#### DATA TO EXAMINE ####

(* ===== verification/StockHistory.v ===== *)
(** * Stock: the journal only grows

    The handlers append to the journal: no transaction or entry is changed after its commit,
    new entries belong to new transactions, none of these is an adjustment, and a balance row
    keeps its position for good. *)

From S2P Require Import Prelude.
From S2P Require Import RustStr.
From S2P Require Import Idempotency.
From S2P Require Import Outbox.
From S2P Require Import StockTypes.
From S2P Require Import StockDb.
From S2P Require Import StockJournal.
From S2P Require Import StockHandlers.
From S2P Require Import StockCommands.
From S2P Require Import StockInvariant.
From S2P Require Import StockFacts.
From S2P Require Import StockPosting.
From S2P Require Import StockMoves.
From S2P Require Import StockTotals.

(** ** What a successful run achieves *)

Definition yields {A E} (x : result A E) (Q : A → Prop) : Prop := ∀ a, x = Ok a → Q a.

Section yields_rules.
Context {A B E : Type}.

Lemma yields_bind (x : result A E) (Q : A → Prop) (k : A → result B E) (R : B → Prop) :
  yields x Q → (∀ a, Q a → yields (k a) R) → yields (rbind x k) R.
Proof. intros Hx Hk b (a & Ha & Hb)%rbind_ok. by apply (Hk a (Hx a Ha)). Qed.

Lemma yields_any (x : result A E) : yields x (fun a => x = Ok a).
Proof. by intros a. Qed.

Lemma yields_ok a (Q : A → Prop) : Q a → yields (E := E) (Ok a) Q.
Proof. by intros HQ _ [= <-]. Qed.

Lemma yields_err (e : E) (Q : A → Prop) : yields (Err e) Q.
Proof. by intros a. Qed.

####

__BRIEF__: Your job is to retype all of the material exactly.

__RESULT__:
(* ===== verification/StockHistory.v ===== *)
(** * Stock: the journal only grows

    The handlers append to the journal: no transaction or entry is changed after its commit,
    new entries belong to new transactions, none of these is an adjustment, and a balance row
    keeps its position for good. *)

From S2P Require Import Prelude.
From S2P Require Import RustStr.
From S2P Require Import Idempotency.
From S2P Require Import Outbox.
From S2P Require Import StockTypes.
From S2P Require Import StockDb.
From S2P Require Import StockJournal.
From S2P Require Import StockHandlers.
From S2P Require Import StockCommands.
From S2P Require Import StockInvariant.
From S2P Require Import StockFacts.
From S2P Require Import StockPosting.
From S2P Require Import StockMoves.
From S2P Require Import StockTotals.

(** ** What a successful run achieves *)

Definition yields {A E} (x : result A E) (Q : A → Prop) : Prop := ∀ a, x = Ok a → Q a.

Section yields_rules.
Context {A B E : Type}.

Lemma yields_bind (x : result A E) (Q : A → Prop) (k : A → result B E) (R : B → Prop) :
  yields x Q → (∀ a, Q a → yields (k a) R) → yields (rbind x k) R.
Proof. intros Hx Hk b (a & Ha & Hb)%rbind_ok. by apply (Hk a (Hx a Ha)). Qed.

Lemma yields_any (x : result A E) : yields x (fun a => x = Ok a).
Proof. by intros a. Qed.

Lemma yields_ok a (Q : A → Prop) : Q a → yields (E := E) (Ok a) Q.
Proof. by intros HQ _ [= <-]. Qed.

Lemma yields_err (e : E) (Q : A → Prop) : yields (Err e) Q.
Proof. by intros a. Qed.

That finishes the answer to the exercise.